Elisabeth Röckel (15 March 1793 – 3 March 1883) was a German soprano opera singer and the wife of the composer Johann Nepomuk Hummel.

==Life==
Röckel was born in Neunburg vorm Wald, Bavaria, and was baptised Maria Eva. She was a sister of the opera singer Joseph August Röckel (1783–1870) who played Florestan in the second version of Beethoven’s opera Fidelio, which premiered in the Theater an der Wien in 1806. In 1806 she came to Vienna, where she lived in a flat in the theater, together with her brother.

In a register of the residents of the theater she is named "Elis [!] Rökel". According to this register in another flat of the theater lived the famous singer Anna Milder-Hauptmann with her family, who played the title role of Fidelio. She became a close friend of Elisabeth. Many sources show that Elisabeth often met with Beethoven, who fell in love with her and wished to marry her.

In April 1810, Elisabeth Röckel was engaged at the theater in Bamberg where she made her stage debut as Donna Anna in Mozart's Don Giovanni, and became a friend of the writer E. T. A. Hoffmann.

The German musicologist Klaus Martin Kopitz has suggested that Beethoven wrote his famous Bagatelle No. 25 for piano, commonly known as "Für Elise", in the days of Elisabeth Röckel's departure from Vienna.
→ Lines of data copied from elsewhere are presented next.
(** A text of at most fifteen characters reads as a safe integer: decimal
    below [10^15], hexadecimal below [16^13]. *)
Lemma parseInt_safe s n :
  (String.length s <= 15)%nat -> parseInt s = Some n -> isSafeInteger n = true.
Proof.
  intros Hlen. unfold parseInt, parseIntBody.
  pose proof (trimStart_length s) as Ht.
  destruct (readSign_length (trimStart s)) as [Hsign Hl1].
  destruct (readSign (trimStart s)) as [sign s1]. cbn [fst snd] in *.
  destruct (readRadix_length s1) as [[Hr Hs]|[Hr Hl2]];
    destruct (readRadix s1) as [radix s2]; cbn [fst snd] in *; subst radix;
    destruct (parseDigits _ s2 None) as [m|] eqn:Hm; try done;
    intros [= <-]; apply parseDigits_bound in Hm; try done;
    cbn [from_option id] in Hm; unfold isSafeInteger, MAX_SAFE_INTEGER.
  - subst s2.
    assert (10 ^ Z.of_nat (String.length s1) <= 10 ^ 15)
      by (apply Z.pow_le_mono_r; lia). lia.
  - assert (16 ^ Z.of_nat (String.length s2) <= 16 ^ 13)
      by (apply Z.pow_le_mono_r; lia). lia.
Qed.

End Safe.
It had the inscription "Für Elise am 27 April zur Erinnerung von L. v. Bthvn" [For Elise on 27 April (1810) as memento by L. v. Bthvn]. Anna Milder-Hauptmann named her "Elise" in a letter to her.

During the days before Beethoven's death, she and her husband Hummel visited Beethoven several times, and cut and saved a lock of his hair. In 1934, this was discovered in Florence by Wilhelm Hummel, a descendant of Johann Nepomuk Hummel. The lock of hair is now held at the Ira F Brilliant Center for Beethoven Studies, in the Dr. Martin Luther King Jr. Library on the campus of San Jose State University.

Röckel lived in Weimar from 1819, until her death at age 89, in 1883.